Lands End had some pretty decent quality shirts (wore the same 4 polos for all 4 years of high school and they held up very well.)


----------



## ibzrg1570 (Feb 27, 2007)

I hope those weren't the only 4 shirts you had in 4 years of high school.

I personally hate polos because I used to have to wear them every day back when I attended private school from 2nd to 5th grade. I actually started "popping the collar" in 4th grade as a joke, which is why I refuse to do it now and see anyone who does it as immature.


----------



## Shawn (Feb 28, 2007)

I'd be in for a black one.


----------



## Buzz762 (Feb 28, 2007)

ibzrg1570 said:


> I hope those weren't the only 4 shirts you had in 4 years of high school.
> 
> I personally hate polos because I used to have to wear them every day back when I attended private school from 2nd to 5th grade.
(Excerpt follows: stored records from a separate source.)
(** * DocuChat AI front end: a shallow embedding of the React client

    The client is a set of React components (MessageBubble, ChartVisualizer,
    ChatInterface, ConversationSidebar, DocumentList), the axios wrapper
    [services/api.ts] and the [App] component that owns the state. Each
    component is embedded as the function from its props and state to what
    it renders; each handler as the program of effects it performs.

    Conventions.
    - A JavaScript string is a Stdlib [string]; its characters are read as
      the code units U+0000..U+00FF.
    - A JavaScript number is a binary64 [float] of the kernel.
    - A value typed [any] is a [JSValue].
    - Locale formatting ([toLocaleTimeString], [toLocaleDateString]) and
      the drawing done inside MUI and recharts are left to the host: a view
      keeps the data handed to them. Styling and the colour theme are left
      out. *)

From Stdlib Require Import Ascii String Floats ZArith.
From stdpp Require Import gmap strings list pretty.

#[local] Set Warnings "-inexact-float,-register-all".
#[local] Open Scope string_scope.

(* ===================================================================== *)
(** * Part I: definitions                                                 *)
(* ===================================================================== *)

(** ** JavaScript strings *)

Module JSString.

(** WhiteSpace and LineTerminator code points below U+0100, the characters
    [String.prototype.trim] strips: TAB, LF, VT, FF, CR, SP, NBSP. *)
Definition isWhiteSpace (c : ascii) : bool :=
  let n := nat_of_ascii c in
  (Nat.leb 9 n && Nat.leb n 13) || Nat.eqb n 32 || Nat.eqb n 160.

Fixpoint trimStart (s : string) : string :=
  match s with
  | EmptyString => EmptyString
  | String c s' => if isWhiteSpace c then trimStart s' else s
  end.

Fixpoint trimEnd (s : string) : string :=
  match s with
  | EmptyString => EmptyString
  | String c s' =>
      match trimEnd s' with
      | EmptyString => if isWhiteSpace c then EmptyString else String c EmptyString
      | t => String c t
      end
  end.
I actually started "popping the collar" in 4th grade as a joke, which is why I refuse to do it now and see anyone who does it as immature.



They were the only four I had as they were part of the school uniform and had to have an embroidered logo on them.


----------



## Scott (Feb 28, 2007)

Pink Polo? Might as well get the Sevenstring.org rubber bracelet to complete the Douchebag look 

[action=Scott]waits for the inevitable Sevenstring.org bracelet thread.[/action]


----------



## Ryan (Feb 28, 2007)

^ *sigh* I'd buy one :/


----------



## ibzrg1570 (Feb 28, 2007)

Buzz762 said:


> They were the only four I had as they were part of the school uniform and had to have an embroidered logo on them.


Oh okay, that's good. I did the same thing back in my private school days, 4 or 5 shirts for school and change out of them when you get home.


----------



## All_¥our_Bass (Feb 28, 2007)

Scott said:


> Pink Polo? Might as well get the Sevenstring.org rubber bracelet to complete the Douchebag look
> 
> * Scott waits for the inevitable Sevenstring.org bracelet thread.


 
Rubber braclets would be cool!!


----------



## nitelightboy (Feb 28, 2007)

All_¥our_Bass;404638 said:


> Rubber braclets would be cool!!



Hell yeah!! A camo sevenstring rubber bracelet. Or maybe coasters!!


----------



## metalfiend666 (Feb 28, 2007)

What ever happened to the flask idea?


----------



## Chris (Feb 28, 2007)

Scott said:


> Pink Polo? Might as well get the Sevenstring.org rubber bracelet to complete the Douchebag look
> 
> [action=Scott]waits for the inevitable Sevenstring.org bracelet thread.[/action]





Golf = Supreme
Golf = Wear polos

This

Polos = Supreme


----------



## Ryan (Feb 28, 2007)

inductive reasoning


----------



## Drew (Feb 28, 2007)

I should suck it up and take up golf, shouldn't I? Near as I can tell, the sole point of the game is to swear a lot and drink beer while working on your tan. Seems like it should be right up my ally.


----------



## nitelightboy (Feb 28, 2007)

You forgot about wandering around aimlessly to try to find the ball you knocked into the woods.


----------



## Chris (Feb 28, 2007)

Cute chicks bring you beer.


----------



## nitelightboy (Feb 28, 2007)

Chris said:


> Cute chicks bring you beer.



And laugh at you when your driver goes farther than the ball. That was embarassing.


----------



## Buzz762 (Feb 28, 2007)

Every time I plan on golfing, we are hit by a thunderstorm that lasts the entire day. I've pretty much given up on the hobby. I sucked at it anyways.


----------



## Drew (Feb 28, 2007)

nitelightboy said:


> And laugh at you when your driver goes farther than the ball. That was embarassing.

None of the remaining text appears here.